The Lehigh Canal is a navigable canal that begins at the mouth of Nesquehoning Creek on the Lehigh River in the Lehigh Valley and Northeastern regions of Pennsylvania. It was built in two sections over a span of 20 years beginning in 1818. The lower section spanned the distance between Easton and present-day Jim Thorpe. In Easton, the canal met the Pennsylvania Canal's Delaware Division and Morris Canals, which allowed anthracite coal and other goods to be transported further up the U.S. East Coast. At its greatest extent, the Lehigh Canal was 72 mi long.

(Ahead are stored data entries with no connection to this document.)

Definition set_lock (io : flash_intel_io) x : flash_intel_io :=
  {| lock := x; io_size := io_size io; read_mode := read_mode io; wsm_mode := wsm_mode io;
     vpen := vpen io; program_latch_addr := program_latch_addr io;
     program_latch_data := program_latch_data io;
     progbuf_latch_addr := progbuf_latch_addr io; erase_latch_addr := erase_latch_addr io;
     pb_state := pb_state io; wflags := wflags io |}.
Definition set_io_size (io : flash_intel_io) x : flash_intel_io :=
  {| lock := lock io; io_size := x; read_mode := read_mode io; wsm_mode := wsm_mode io;
     vpen := vpen io; program_latch_addr := program_latch_addr io;
     program_latch_data := program_latch_data io;
     progbuf_latch_addr := progbuf_latch_addr io; erase_latch_addr := erase_latch_addr io;
     pb_state := pb_state io; wflags := wflags io |}.
Definition set_read_mode (io : flash_intel_io) x : flash_intel_io :=
  {| lock := lock io; io_size := io_size io; read_mode := x; wsm_mode := wsm_mode io;
     vpen := vpen io; program_latch_addr := program_latch_addr io;
     program_latch_data := program_latch_data io;
     progbuf_latch_addr := progbuf_latch_addr io; erase_latch_addr := erase_latch_addr io;
     pb_state := pb_state io; wflags := wflags io |}.
Definition set_wsm_mode (io : flash_intel_io) x : flash_intel_io :=
  {| lock := lock io; io_size := io_size io; read_mode := read_mode io; wsm_mode := x;
     vpen := vpen io; program_latch_addr := program_latch_addr io;
     program_latch_data := program_latch_data io;
     progbuf_latch_addr := progbuf_latch_addr io; erase_latch_addr := erase_latch_addr io;
     pb_state := pb_state io; wflags := wflags io |}.
Definition set_vpen (io : flash_intel_io) x : flash_intel_io :=
  {| lock := lock io; io_size := io_size io; read_mode := read_mode io;
     wsm_mode := wsm_mode io; vpen := x; program_latch_addr := program_latch_addr io;
     program_latch_data := program_latch_data io;
     progbuf_latch_addr := progbuf_latch_addr io; erase_latch_addr := erase_latch_addr io;
     pb_state := pb_state io; wflags := wflags io |}.
Definition set_program_latch_addr (io : flash_intel_io) x : flash_intel_io :=
  {| lock := lock io; io_size := io_size io; read_mode := read_mode io;
     wsm_mode := wsm_mode io; vpen := vpen io; program_latch_addr := x;
     program_latch_data := program_latch_data io;
     progbuf_latch_addr := progbuf_latch_addr io; erase_latch_addr := erase_latch_addr io;
     pb_state := pb_state io; wflags := wflags io |}.
Definition set_program_latch_data (io : flash_intel_io) x : flash_intel_io :=
  {| lock := lock io; io_size := io_size io; read_mode := read_mode io;
     wsm_mode := wsm_mode io; vpen := vpen io; program_latch_addr := program_latch_addr io;
     program_latch_data := x; progbuf_latch_addr := progbuf_latch_addr io;
     erase_latch_addr := erase_latch_addr io; pb_state := pb_state io; wflags := wflags io |}.
Definition set_progbuf_latch_addr (io : flash_intel_io) x : flash_intel_io :=
  {| lock := lock io; io_size := io_size io; read_mode := read_mode io;
     wsm_mode := wsm_mode io; vpen := vpen io; program_latch_addr := program_latch_addr io;
     program_latch_data := program_latch_data io; progbuf_latch_addr := x;
     erase_latch_addr := erase_latch_addr io; pb_state := pb_state io; wflags := wflags io |}.
Definition set_erase_latch_addr (io : flash_intel_io) x : flash_intel_io :=
  {| lock := lock io; io_size := io_size io; read_mode := read_mode io;
     wsm_mode := wsm_mode io; vpen := vpen io; program_latch_addr := program_latch_addr io;
     program_latch_data := program_latch_data io;
     progbuf_latch_addr := progbuf_latch_addr io; erase_latch_addr := x;
     pb_state := pb_state io; wflags := wflags io |}.
Definition set_pb_state (io : flash_intel_io) x : flash_intel_io :=
  {| lock := lock io; io_size := io_size io; read_mode := read_mode io;
     wsm_mode := wsm_mode io; vpen := vpen io; program_latch_addr := program_latch_addr io;
     program_latch_data := program_latch_data io;
     progbuf_latch_addr := progbuf_latch_addr io; erase_latch_addr := erase_latch_addr io;
     pb_state := x; wflags := wflags io |}.
Definition set_wflags (io : flash_intel_io) x : flash_intel_io :=
  {| lock := lock io; io_size := io_size io; read_mode := read_mode io;
     wsm_mode := wsm_mode io; vpen := vpen io; program_latch_addr := program_latch_addr io;
     program_latch_data := program_latch_data io;
     progbuf_latch_addr := progbuf_latch_addr io; erase_latch_addr := erase_latch_addr io;
     pb_state := pb_state io; wflags := x |}.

Although the canal was used to transport a variety of products, its most significant cargo was anthracite coal, the highest quality energy source then available in the United States, and pig iron, a vital input product used in manufacturing steel. Both proved cornerstones of the Lehigh Valley's ascent as a central hub of the American Industrial Revolution, and their mining and transportation defined the rugged blue collar character of the Lehigh Valley towns that surrounded the canal.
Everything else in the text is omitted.